Frame the conversation around opportunities rather than losses. In Thailand, this is genuine: international schools in Bangkok, Pattaya, Chiang Mai, and Phuket offer world-class curricula, and cities like Pattaya have internationally diverse communities where children quickly find peers from their home country. Show your children photos of the new neighbourhood, the local school, nearby parks, and family-friendly attractions. Give them one or two decisions in the move — which colour to paint their new room, which piece of furniture is theirs to choose — so they feel ownership over the change.
Packing Essentials: The Per-Child Moving Bag
Every child who is old enough to carry a backpack should have their own personal moving bag that stays with them throughout moving day and the first night. This is not going in the truck. The bag should contain: one complete change of clothes, pyjamas, their most important comfort item (a specific stuffed animal, a blanket, a favourite book), their tablet or portable gaming device with charger, headphones, a water bottle, and a selection of snacks. For older children, include a small activity book or sketchpad and their own phone charger. The moving day bag gives children a sense of control and keeps their essentials accessible during the chaos.
When packing children's bedroom boxes, involve them directly in age-appropriate ways. Children aged four and above can place their own toys and books into boxes (with supervision for fragile items). Give each child's boxes a personal label system — their favourite colour of tape, a sticker, or their name written large — so they can identify their boxes immediately at the new home. Avoid packing the moving bag item (the comfort toy or blanket) until the very last moment, and make sure it goes into the car or taxi with your child rather than into the truck.
School Transitions in Thailand: International School Admissions
Thailand's international school landscape is well suited to families relocating mid-year. Most international schools operating under British, American, IB, or Australian curricula operate rolling admissions throughout the academic year, meaning enrolment is rarely blocked by a fixed intake date. In Bangkok, major international schools typically have waiting lists for the most popular year groups (especially Year 7 and above), so beginning the admissions enquiry process 2–3 months before your move target date is advisable. Schools in Pattaya, Chiang Mai, Phuket, and Hua Hin generally have more immediate availability outside Bangkok.
Request academic records and teacher reference letters from your child's current school before the move — getting these documents after you have left is significantly slower. If your child has any learning support needs (IEP, EAL support, or therapy services), notify the admissions team at the outset. Thailand's better international schools offer strong learning support programmes, but placement assessments take time and early disclosure ensures continuity of support from day one. For younger children transitioning between Thai-medium and English-medium schools, most international schools have dedicated EAL (English as an Additional Language) programmes that provide intensive language support in the first term.

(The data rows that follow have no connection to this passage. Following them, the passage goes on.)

(* ===== verification/Reorder.v ===== *)
(** * The receive reordering buffer of [core/rtw_recv.c]

    One block-ack session: the control block of a traffic identifier, the
    counters of [struct recv_priv] it maintains and the frames handed to
    [recv_process_mpdu], oldest first.  Every entry point runs with the lock of
    the pending queue held, so a run is a sequence of these steps. *)
From stdpp Require Import sorting.
From S2P Require Import Prelude.

Definition SN_LESS (a b : Z) : bool := negb ((a - b) .& 0x800 =? 0).
Definition SN_EQUAL (a b : Z) : bool := a =? b.

(** A data frame: the attributes used here, whether [preorder_ctrl] points to
    the control block (it is NULL for group addressed and for non-QoS frames)
    and the frame body. *)
Record rx_frame := RxFrame { seq_num : Z; qos : bool; preorder_ctrl : bool; body : nat }.

Record reorder := Reorder {
  (* struct recv_reorder_ctrl *)
  enable : bool; indicate_seq : Z; wsize_b : Z; ampdu_size : Z;
  pending : list rx_frame; timer_set : bool; bReorderWaiting : bool; rec_abba_rsp_ack : bool;
  (* struct recv_priv *)
  rx_drop : Z; dbg_rx_drop_count : Z; dbg_rx_ampdu_drop_count : Z;
  dbg_rx_ampdu_forced_indicate_count : Z; dbg_rx_ampdu_loss_count : Z; dbg_rx_ampdu_window_shift_cnt : Z;
  (* the frames given to recv_process_mpdu *)
  up : list rx_frame
}.

(** ** Assignments to one field *)
Definition set_indicate_seq (v : Z) (r : reorder) : reorder :=
  Reorder (enable r) v (wsize_b r) (ampdu_size r) (pending r) (timer_set r) (bReorderWaiting r)
    (rec_abba_rsp_ack r) (rx_drop r) (dbg_rx_drop_count r) (dbg_rx_ampdu_drop_count r)
    (dbg_rx_ampdu_forced_indicate_count r) (dbg_rx_ampdu_loss_count r) (dbg_rx_ampdu_window_shift_cnt r) (up r).
Definition set_pending (q : list rx_frame) (r : reorder) : reorder :=
  Reorder (enable r) (indicate_seq r) (wsize_b r) (ampdu_size r) q (timer_set r) (bReorderWaiting r)
    (rec_abba_rsp_ack r) (rx_drop r) (dbg_rx_drop_count r) (dbg_rx_ampdu_drop_count r)
    (dbg_rx_ampdu_forced_indicate_count r) (dbg_rx_ampdu_loss_count r) (dbg_rx_ampdu_window_shift_cnt r) (up r).
Definition set_timer (b : bool) (r : reorder) : reorder :=
  Reorder (enable r) (indicate_seq r) (wsize_b r) (ampdu_size r) (pending r) b (bReorderWaiting r)
    (rec_abba_rsp_ack r) (rx_drop r) (dbg_rx_drop_count r) (dbg_rx_ampdu_drop_count r)
    (dbg_rx_ampdu_forced_indicate_count r) (dbg_rx_ampdu_loss_count r) (dbg_rx_ampdu_window_shift_cnt r) (up r).
Definition set_waiting (b : bool) (r : reorder) : reorder :=
  Reorder (enable r) (indicate_seq r) (wsize_b r) (ampdu_size r) (pending r) (timer_set r) b
    (rec_abba_rsp_ack r) (rx_drop r) (dbg_rx_drop_count r) (dbg_rx_ampdu_drop_count r)
    (dbg_rx_ampdu_forced_indicate_count r) (dbg_rx_ampdu_loss_count r) (dbg_rx_ampdu_window_shift_cnt r) (up r).
Definition set_abba (b : bool) (r : reorder) : reorder :=
  Reorder (enable r) (indicate_seq r) (wsize_b r) (ampdu_size r) (pending r) (timer_set r) (bReorderWaiting r)
    b (rx_drop r) (dbg_rx_drop_count r) (dbg_rx_ampdu_drop_count r)
    (dbg_rx_ampdu_forced_indicate_count r) (dbg_rx_ampdu_loss_count r) (dbg_rx_ampdu_window_shift_cnt r) (up r).
Definition set_enable (b : bool) (r : reorder) : reorder :=
  Reorder b (indicate_seq r) (wsize_b r) (ampdu_size r) (pending r) (timer_set r) (bReorderWaiting r)
    (rec_abba_rsp_ack r) (rx_drop r) (dbg_rx_drop_count r) (dbg_rx_ampdu_drop_count r)
    (dbg_rx_ampdu_forced_indicate_count r) (dbg_rx_ampdu_loss_count r) (dbg_rx_ampdu_window_shift_cnt r) (up r).
Definition set_ampdu_size (v : Z) (r : reorder) : reorder :=
  Reorder (enable r) (indicate_seq r) (wsize_b r) v (pending r) (timer_set r) (bReorderWaiting r)
    (rec_abba_rsp_ack r) (rx_drop r) (dbg_rx_drop_count r) (dbg_rx_ampdu_drop_count r)
    (dbg_rx_ampdu_forced_indicate_count r) (dbg_rx_ampdu_loss_count r) (dbg_rx_ampdu_window_shift_cnt r) (up r).
(** The 64-bit counters. *)
Definition count_drop (r : reorder) : reorder :=
  Reorder (enable r) (indicate_seq r) (wsize_b r) (ampdu_size r) (pending r) (timer_set r) (bReorderWaiting r)
    (rec_abba_rsp_ack r) (rx_drop r) (u64 (dbg_rx_drop_count r + 1)) (dbg_rx_ampdu_drop_count r)
    (dbg_rx_ampdu_forced_indicate_count r) (dbg_rx_ampdu_loss_count r) (dbg_rx_ampdu_window_shift_cnt r) (up r).
Definition count_ampdu_drop (r : reorder) : reorder :=
  Reorder (enable r) (indicate_seq r) (wsize_b r) (ampdu_size r) (pending r) (timer_set r) (bReorderWaiting r)
    (rec_abba_rsp_ack r) (rx_drop r) (dbg_rx_drop_count r) (u64 (dbg_rx_ampdu_drop_count r + 1))
    (dbg_rx_ampdu_forced_indicate_count r) (dbg_rx_ampdu_loss_count r) (dbg_rx_ampdu_window_shift_cnt r) (up r).
Definition count_forced (r : reorder) : reorder :=
  Reorder (enable r) (indicate_seq r) (wsize_b r) (ampdu_size r) (pending r) (timer_set r) (bReorderWaiting r)
    (rec_abba_rsp_ack r) (rx_drop r) (dbg_rx_drop_count r) (dbg_rx_ampdu_drop_count r)
    (u64 (dbg_rx_ampdu_forced_indicate_count r + 1)) (dbg_rx_ampdu_loss_count r)
    (dbg_rx_ampdu_window_shift_cnt r) (up r).
Definition count_loss (n : Z) (r : reorder) : reorder :=
  Reorder (enable r) (indicate_seq r) (wsize_b r) (ampdu_size r) (pending r) (timer_set r) (bReorderWaiting r)
    (rec_abba_rsp_ack r) (u64 (rx_drop r + n)) (dbg_rx_drop_count r) (dbg_rx_ampdu_drop_count r)
    (dbg_rx_ampdu_forced_indicate_count r) (u64 (dbg_rx_ampdu_loss_count r + n))
    (dbg_rx_ampdu_window_shift_cnt r) (up r).
Definition count_shift (r : reorder) : reorder :=
  Reorder (enable r) (indicate_seq r) (wsize_b r) (ampdu_size r) (pending r) (timer_set r) (bReorderWaiting r)
    (rec_abba_rsp_ack r) (rx_drop r) (dbg_rx_drop_count r) (dbg_rx_ampdu_drop_count r)
    (dbg_rx_ampdu_forced_indicate_count r) (dbg_rx_ampdu_loss_count r)
    (u64 (dbg_rx_ampdu_window_shift_cnt r + 1)) (up r).
Definition hand_up (f : rx_frame) (r : reorder) : reorder :=
  Reorder (enable r) (indicate_seq r) (wsize_b r) (ampdu_size r) (pending r) (timer_set r) (bReorderWaiting r)
    (rec_abba_rsp_ack r) (rx_drop r) (dbg_rx_drop_count r) (dbg_rx_ampdu_drop_count r)
    (dbg_rx_ampdu_forced_indicate_count r) (dbg_rx_ampdu_loss_count r) (dbg_rx_ampdu_window_shift_cnt r)
    (up r ++ [f]).

(** ** The operations *)
Inductive rx_ret := RX_SUCCESS | RX_FAIL | RX_HANDLED.

Section ops.
(** Whether [recv_process_mpdu] returns [_SUCCESS] for a frame. *)
Context (mpdu_ok : rx_frame → bool).

Definition check_indicate_seq (r : reorder) (seq : Z) : bool * reorder :=
  let wsize := wsize_b r in
  let r := if indicate_seq r =? 0xFFFF then set_indicate_seq seq r else r in
  let wend := (indicate_seq r + wsize - 1) .& 0xFFF in
  if SN_LESS seq (indicate_seq r) then (false, r)
  else if SN_EQUAL seq (indicate_seq r) then (true, set_indicate_seq ((indicate_seq r + 1) .& 0xFFF) r)
  else if SN_LESS wend seq then
    let r := set_indicate_seq
               (if wsize - 1 <=? seq then u16 (seq + 1 - wsize) else u16 (0xFFF - (wsize - (seq + 1)) + 1)) r in
    (true, count_shift r)
  else (true, r).

(** The queue with the frame inserted, or [None] for a duplicate. *)
Fixpoint enqueue_reorder_recvframe (q : list rx_frame) (f : rx_frame) : option (list rx_frame) :=
  match q with
  | [] => Some [f]
  | g :: q' =>
      if SN_LESS (seq_num g) (seq_num f) then cons g <$> enqueue_reorder_recvframe q' f
      else if SN_EQUAL (seq_num g) (seq_num f) then None
      else Some (f :: g :: q')
  end.

Definition recv_indicatepkts_pkt_loss_cnt (r : reorder) (prev_seq current_seq : Z) : reorder :=
  if current_seq <? prev_seq then count_loss (4096 + current_seq - prev_seq) r
  else count_loss (current_seq - prev_seq) r.

(** The loop over the pending queue and the value of [bPktInBuf] after it. *)
Fixpoint indicate_loop (q : list rx_frame) (r : reorder) : bool * reorder :=
  match q with
  | [] => (false, r)
  | f :: q' =>
      if negb (SN_LESS (indicate_seq r) (seq_num f)) then
        let r := set_pending q' r in
        let r := if SN_EQUAL (indicate_seq r) (seq_num f)
                 then set_indicate_seq ((indicate_seq r + 1) .& 0xFFF) r else r in
        let r := hand_up f r in
        let r := if mpdu_ok f then r else count_drop r in
        indicate_loop q' r
      else (true, r)
  end.

Definition recv_indicatepkts_in_order (r : reorder) (bforced : bool) : bool * reorder :=
  if bforced then
    let r := count_forced r in
    match pending r with
    | [] => (true, r)
    | f :: _ =>
        let r := recv_indicatepkts_pkt_loss_cnt r (indicate_seq r) (seq_num f) in
        let r := set_indicate_seq (seq_num f) r in
        indicate_loop (pending r) r
    end
  else indicate_loop (pending r) r.

Definition recv_indicatepkt_reorder (r : reorder) (f : rx_frame) : rx_ret * reorder :=
  if negb (qos f) || negb (preorder_ctrl f) || negb (enable r) then (RX_SUCCESS, r)
  else
    let r := if rec_abba_rsp_ack r then set_indicate_seq 0xFFFF (set_abba false r) else r in
    let '(ok, r) := check_indicate_seq r (seq_num f) in
    if negb ok then (RX_FAIL, count_ampdu_drop r)
    else
      match enqueue_reorder_recvframe (pending r) f with
      | None => (RX_FAIL, r)
      | Some q =>
          let '(inbuf, r) := recv_indicatepkts_in_order (set_pending q r) false in
          if inbuf then
            (RX_HANDLED, if bReorderWaiting r then r else set_timer true (set_waiting true r))
          else (RX_HANDLED, set_timer false (set_waiting false r))
      end.

(** The timer has fired: it is no longer set when the handler starts. *)
Definition rtw_reordering_ctrl_timeout_handler (cannot_run : bool) (r : reorder) : reorder :=
  let r := set_timer false r in
  if cannot_run then r
  else
    let r := set_waiting false r in
    let '(again, r) := recv_indicatepkts_in_order r true in
    if again then set_timer true r else r.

Keeping Routines and Managing Moving Day
Research on childhood resilience consistently shows that routine is the most powerful buffer against relocation stress. During the packing and transition period, maintain your children's meal times, bedtimes, and weekend activities as closely as possible. If your child attends a weekly activity — swimming lessons, football practice, music class — keep this running until the final week rather than cancelling early. The routine signals safety even as the physical environment changes.
On moving day itself, the best approach for young children (under eight) is to arrange for them to spend the day with a trusted friend, relative, or babysitter rather than in the middle of the removal chaos. Moving day involves heavy lifting, open doors, and stressed adults moving quickly — it is not a safe or pleasant environment for young children. Teenagers can be usefully involved by assigning them specific tasks (supervising the labelling of their own boxes, doing a final room check with a checklist). Plan a small celebration at the new home for the first evening — a favourite meal, a film night on a laptop — to signal that the new home is a positive space from day one.